Friday, February 13, 2015

Inner City Generational Cycle: Grow Up To Let Down

        If there is any way for me to best describe the way in which inner city communities mature, I would deem it a perpetual reverse maturation of said communities in attempts to keep up with the expectations of the world. People are left in states of turmoil as the world beyond their outskirts continues to thrive, and this concern is not becoming any less distressing with time, it is simply recycling itself time and time again, generation after generation.
                Many of the problems that are faced by impoverished communities come from deindustrialization in urban environments, which sparks the chain reaction to perpetual depravity. Life and work in the suburbs became the new urban. People saw life outside the city as being a good way to separate walks of life; work versus play so to speak. As people began to make their way out of the urban reaches, in time industry followed suit and found its way into the suburbs. This movement of work from urban areas and into ‘satellite cities’ was seen as a good move for industry as it allowed for the spread of business networks and helped the globalization of industry, however, it concurrently proceeded to  restrained the populations that nurtured the beginnings of this industry from being a part of the formal economy of the world. Manufacturing, one of the key industries for urbanites has been swept out from under their feet as suburbia becomes in large part the home of many manufacturing procedures (70 percent of manufacturing for New York and Philadelphia conducted in suburbs and similar figures for urban areas across America). With the movement of these jobs out to the suburb, barriers were built in nicer suburbs by means of exclusionary zones which kept less affluent people from moving into the more affluent suburban areas, in essence keeping the jobs away from the urbanites and then the urbanites away from the jobs. 
                Political economic structures are doing little to resolve the issue of this cyclical despair. First of all, impoverished individuals are all being funneled into the same regions for residence.
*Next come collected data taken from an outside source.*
Lemma minhash_many_explicit_zero self (h : heap) l :
  wf self -> dim self = 2 -> 0 < sample_size self ->
  h !! l = Some (CsrMatrix X_explicit_zero) ->
  exists hv0 hv1 hv2 h' r0 r1 r2,
    minhash_many self (PyRef l) h =
      (Ok [Some (sketch_of self hv0); Some (sketch_of self hv1);
           Some (sketch_of self hv2)], h') /\
    h !! hv0 = None /\ h !! hv1 = None /\ h !! hv2 = None /\
    h' !! hv0 = Some (IntArray2 r0) /\
    h' !! hv1 = Some (IntArray2 r1) /\
    h' !! hv2 = Some (IntArray2 r2) /\
    length r0 = Z.to_nat (sample_size self) /\
    length r1 = Z.to_nat (sample_size self) /\
    length r2 = Z.to_nat (sample_size self) /\
    selects 1 r0 /\ selects 0 r1 /\ selects 1 r2.
Proof.
  intros (Hd & Hs & Hrs & Hcs & Hbs) Hdim Hss Hl.
  rewrite Hdim in Hrs, Hcs, Hbs. change (Z.to_nat 2) with 2%nat in *.
  rewrite (minhash_many_entry self h l X_explicit_zero Hl)
    by (by rewrite Hdim).
  rewrite minhash_many_csr_eval.
  set (lx := fresh (dom h)).
  set (h1 := <[lx := CsrMatrix (sort_indices X_explicit_zero)]> h).
  unfold minhash_many_sorted.
  assert (Hsort : sort_indices X_explicit_zero = X_explicit_zero)
    by reflexivity.
  assert (Hnz : nonzero X_explicit_zero = [(1, 1); (2, 0); (2, 1)]%nat)
    by reflexivity.
  rewrite Hsort, Hnz. simpl map at 1 2 3. simpl take.
  assert (Hcidx : Forall (fun c => (c < 2)%nat) [1; 0; 1]%nat)
    by (repeat constructor).
  destruct (gather_shape _ _ _ _ Hrs Hcidx) as (rs_c & -> & Hrs_c).
  destruct (gather_shape _ _ _ _ Hbs Hcidx) as (betas_c & -> & Hbetas_c).
  destruct (gather_shape _ _ _ _ Hcs Hcidx) as (ln_cs_c & -> & Hln_cs_c).
  simpl length in *. unfold bind at 1, lift. unfold bind at 1.
  unfold bind at 1.
  set (log_data := map _ [(1, 1); (2, 0); (2, 1)]%nat).
  assert (Hlog : length log_data = 3%nat) by done.
  clearbody log_data.
  unfold vstack_copies. replace (sample_size self <=? 0) with false
    by (symmetry; lia).
  unfold bind at 1.
  pose proof (replicate_shape log_data (Z.to_nat (sample_size self))) as Hld.
  rewrite Hlog in Hld.
  set (t := t_many _ rs_c betas_c).
  assert (Ht : has_shape t (Z.to_nat (sample_size self)) 3)
    by (by apply zip_with3_rows).
  set (ln_a := ln_a_many t rs_c betas_c ln_cs_c).
  assert (Hln_a : has_shape ln_a (Z.to_nat (sample_size self)) 3).
  { apply zip_with_rows; [done|]. by apply zip_with3_rows. }
  clearbody t ln_a.
  (* the three documents *)
  simpl many_loop.
  destruct (many_doc_single self [1; 0; 1]%nat t ln_a 0 1 1 h1 3
              Hs Ht Hln_a eq_refl eq_refl)
    as (r0 & E0 & Hl0 & Hk0); [lia | by left |].
  set (hv0 := fresh (dom h1)) in *. set (h2 := <[hv0 := IntArray2 r0]> h1) in *.
  destruct (many_doc_single self [1; 0; 1]%nat t ln_a 1 2 0 h2 3
              Hs Ht Hln_a eq_refl eq_refl)
    as (r1 & E1 & Hl1 & Hk1); [lia | by left |].
  set (hv1 := fresh (dom h2)) in *. set (h3 := <[hv1 := IntArray2 r1]> h2) in *.
  destruct (many_doc_single self [1; 0; 1]%nat t ln_a 2 4 1 h3 3
              Hs Ht Hln_a eq_refl eq_refl)
    as (r2 & E2 & Hl2 & Hk2); [lia | by right |].
  set (hv2 := fresh (dom h3)) in *. set (h4 := <[hv2 := IntArray2 r2]> h3) in *.
  unfold bind, ret. rewrite E0, E1, E2. simpl.
  assert (Hx : h !! lx = None) by apply fresh_lookup.
  assert (H10 : h1 !! hv0 = None) by apply fresh_lookup.
  assert (H21 : h2 !! hv1 = None) by apply fresh_lookup.
  assert (H32 : h3 !! hv2 = None) by apply fresh_lookup.
  assert (N01 : hv1 <> hv0).
  { intros E. rewrite E in H21. unfold h2 in H21.
    by rewrite lookup_insert_eq in H21. }
  assert (N12 : hv2 <> hv1).
  { intros E. rewrite E in H32. unfold h3 in H32.
    by rewrite lookup_insert_eq in H32. }
  assert (N02 : hv2 <> hv0).
  { intros E. rewrite E in H32. unfold h3, h2 in H32.
    rewrite lookup_insert_ne in H32 by done.
    by rewrite lookup_insert_eq in H32. }
  assert (Nx0 : hv0 <> lx).
  { intros E. rewrite E in H10. unfold h1 in H10.
    by rewrite lookup_insert_eq in H10. }
  assert (Nx1 : hv1 <> lx).
  { intros E. rewrite E in H21. unfold h2, h1 in H21.
    rewrite lookup_insert_ne in H21 by done.
    by rewrite lookup_insert_eq in H21. }
  assert (Nx2 : hv2 <> lx).
  { intros E. rewrite E in H32. unfold h3, h2, h1 in H32.
    rewrite !lookup_insert_ne in H32 by done.
    by rewrite lookup_insert_eq in H32. }
  exists hv0, hv1, hv2, h4, r0, r1, r2.
  split; [done|].
  split. { unfold h1 in H10. by rewrite lookup_insert_ne in H10. }
  split. { unfold h2, h1 in H21. by rewrite !lookup_insert_ne in H21. }
  split. { unfold h3, h2, h1 in H32. by rewrite !lookup_insert_ne in H32. }
  split. { unfold h4, h3, h2. rewrite !lookup_insert_ne by done.
           apply lookup_insert_eq. }
  split. { unfold h4, h3. rewrite !lookup_insert_ne by done.
           apply lookup_insert_eq. }
  split. { unfold h4. apply lookup_insert_eq. }
  done.
Qed.
End ManyEvaluation.
(* ===== verification/_CoqProject ===== *)
-Q . S2P
Prelude.v
Text.v
Effects.v
Http.v
Headers.v
Calendar.v
AwsSpec.v
Canonical.v
SigV4.v
SigV4Correct.v
Base64.v
Chunked.v
ChunkedWire.v
Framing.v
XmlWrite.v
Types.v
Route.v
Response.v
Exchange.v
Metrics.v
Connection.v
Reactor.v
XmlParse.v
Checksums.v
Database.v
Metadata.v
ListXml.v
PgDatabase.v
Dispatch.v
Session.v
Upload.v
Hash.v
Host.v
Launcher.v
Worker.v
Config.v
Guarded.v
Stack.v
Probes.v
Lemma find_sub_app needle l m i :
  find_sub needle l = Some i -> find_sub needle (l ++ m) = Some i.
Proof.
  revert i. induction l as [|x l IH]; intros i H; pose proof (find_sub_Some _ _ _ H) as [_ Hb].
  - cbn [find_sub] in H. destruct needle; [|simpl in Hb; lia].
    destruct m; simpl in *; by simplify_eq.
  - cbn [find_sub app] in *. change (x :: l ++ m) with ((x :: l) ++ m).
    rewrite starts_with_app_r by lia.
    destruct (starts_with (x :: l) needle); [done|].
    destruct (find_sub needle l) as [j|]; simplify_eq/=. by rewrite (IH j).
Qed.

Lemma find_sub_late needle l m i :
  find_sub needle l = None -> find_sub needle (l ++ m) = Some i ->
  (length l < i + length needle)%nat.
Proof.
  intros Hn Hs. destruct (decide (i + length needle <= length l)%nat) as [Hle|]; [|lia].
  exfalso. revert i Hs Hle. induction l as [|x l IH]; intros i Hs Hle.
  - destruct needle; [|simpl in Hle; lia]. done.
  - cbn [find_sub app] in *. change (x :: l ++ m) with ((x :: l) ++ m) in Hs.
    rewrite starts_with_app_r in Hs by lia.
    destruct (starts_with (x :: l) needle); [done|].
    destruct (find_sub needle l) as [j|] eqn:E; [done|].
    destruct (find_sub needle (l ++ m)) as [k|]; simplify_eq/=.
    eapply (IH eq_refl k eq_refl). lia.
Qed.

(** * Lemmas on results *)

Lemma ok_or_Ok {E A} (o : option A) (e : E) a : ok_or o e = Ok a <-> o = Some a.
Proof. destruct o; simpl; naive_solver. Qed.

Lemma Ok_bind {E A B} (r : result E A) (f : A -> result E B) b :
  (let* x := r in f x) = Ok b <-> exists a, r = Ok a /\ f a = Ok b.
Proof. destruct r; naive_solver. Qed.

Lemma map_err_Ok {E E' A} (f : E -> E') (r : result E A) a : map_err f r = Ok a <-> r = Ok a.
Proof. destruct r; simpl; naive_solver. Qed.

Lemma traverse_Ok {E A B} (f : A -> result E B) l k :
  traverse f l = Ok k <-> Forall2 (fun x y => f x = Ok y) l k.
Proof.
  revert k. induction l as [|x l IH]; intros k; simpl.
  - split; [by intros [= <-]|]. by inversion 1.
  - split.
    + destruct (f x) eqn:Ex; [|done]. destruct (traverse f l) eqn:El; [|done].
      intros [= <-]. constructor; [done|]. by apply IH.
    + inversion 1 as [|? y ? k' Hy Hk]; subst. rewrite Hy. apply IH in Hk. by rewrite Hk.
Qed.

Lemma fold_result_app {E A S} (f : S -> A -> result E S) s l m :
  fold_result f s (l ++ m) =
  match fold_result f s l with Ok s' => fold_result f s' m | Err e => Err e end.
Proof. revert s. induction l as [|x l IH]; intros s; simpl; [done|]. by destruct (f s x). Qed.

(** * Lemmas on integers *)

Lemma checked_Some lo hi z w : checked lo hi z = Some w <-> w = z /\ lo <= z <= hi.
Proof.
  unfold checked, in_range. destruct (Z.leb_spec lo z), (Z.leb_spec z hi); simpl; naive_solver lia.
Qed.

Lemma checked_in lo hi z : lo <= z <= hi -> checked lo hi z = Some z.
Proof. intros. by apply checked_Some. Qed.

Lemma checked_None lo hi z : checked lo hi z = None <-> z < lo \/ hi < z.
Proof.
  unfold checked, in_range. destruct (Z.leb_spec lo z), (Z.leb_spec z hi); simpl; naive_solver lia.
Qed.
(** The digits of [str::parse] on an integer type, after its optional sign. *)
Definition parse_digits (l : bytes) : option Z :=
  if is_empty l || negb (forallb is_ascii_digit l) then None else Some (dec_value l).

(** [str::parse::<T>()] for an unsigned [T] with maximum [hi]: a leading [+]
    is accepted. *)
Definition parse_unsigned (hi : Z) (l : bytes) : option Z :=
  let digits := match strip_prefix (bs "+") l with Some r => r | None => l end in
  match parse_digits digits with
  | Some v => checked 0 hi v
  | None => None
  end.

(** [str::parse::<T>()] for a signed [T]. *)
Definition parse_signed (lo hi : Z) (l : bytes) : option Z :=
  match strip_prefix (bs "-") l with
  | Some r => match parse_digits r with Some v => checked lo hi (- v) | None => None end
  | None =>
      let digits := match strip_prefix (bs "+") l with Some r => r | None => l end in
      match parse_digits digits with Some v => checked lo hi v | None => None end
  end.

Definition parse_u64 (l : bytes) : option Z := parse_unsigned u64_max l.
Definition parse_u16 (l : bytes) : option Z := parse_unsigned u16_max l.
Definition parse_usize (l : bytes) : option Z := parse_unsigned usize_max l.
Definition parse_i64 (l : bytes) : option Z := parse_signed i64_min i64_max l.
Definition parse_i32 (l : bytes) : option Z := parse_signed i32_min i32_max l.

(** One digit of the loop [value.checked_mul(10).and_then(|v|
    v.checked_add(digit)).ok_or(error)?] over a [u64]. *)
Definition decimal_step {E} (error : E) (acc : Z) (digit : byte) : result E Z :=
  ok_or (match checked_mul_u64 acc 10 with
         | Some value => checked_add_u64 value (bval digit - 48)
         | None => None
         end) error.

Definition decimal_loop {E} (error : E) (value : bytes) : result E Z :=
  if is_empty value || negb (forallb is_ascii_digit value) then Err error
  else fold_result (decimal_step error) 0 value.

Definition digit_byte (d : Z) : byte := mkb (48 + d).

Fixpoint show_digits (fuel : nat) (n : Z) : bytes :=
  match fuel with
  | O => []
  | S fuel' => if n <? 10 then [digit_byte n]
               else show_digits fuel' (n / 10) ++ [digit_byte (n mod 10)]
  end.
It can be seen that there is a strategy to sort these populations in such a way just from viewing the communities stricken with poverty in the time between the 1970s and 1990s (regarding Chicago’s poverty population). It is visible, and furthermore reasonable, to look at the city plots and realize that some places are designated specifically for poorer populations, otherwise these plots would not be so cleanly clustered as they are and they would bear far less of a gradient across the board entirely. A question in response that I have to this is the perplexity of how these populations are to be benefit from residing in these communities if the communities consist solely of depravity. Putting a lot of people without the aforementioned poor economic standing as well as a lack of resources, employment connections, proper schooling, or other misfortune into a population together will do nothing to progress their mutual issue. Accompany this with the relocation of work and workers out of that region to find potential elsewhere and it will just keep the whole community stagnant, keep them in a state of isolation where the concentration of people that are left are hopelessly cut off from the world and, in turn, a chance to be a part of an economy that would save them from sinking.
                So as it is apparent that people’s locations are going to be sorted based on their class, the question lies as to whether lines will ever have blurring potential between the more affluent communities and those impoverished. However this does not seem likely based on perceptions of impoverished communities. Politicians with the pull to help people are not doing so because their idea of what is causal is out of whack, as they see impoverished people as being responsible for their own deprivation due to drug use and crime, where in fact these are mere symptoms of the deprivation disease they undertake daily. This furthers them into poverty, making for more of the supposed “causes of deprivation” to strike again and harder, but in an attempt to survive, not out of a perceived inherent deviance within these communities.
                From the initial desire to take work out of the city limits all the way to views on the populations that comprise urban regions, all of the above factors together and you have a merry-go-round of deprivation with a world of carneys on the outside not interested in pulling the break and letting you off.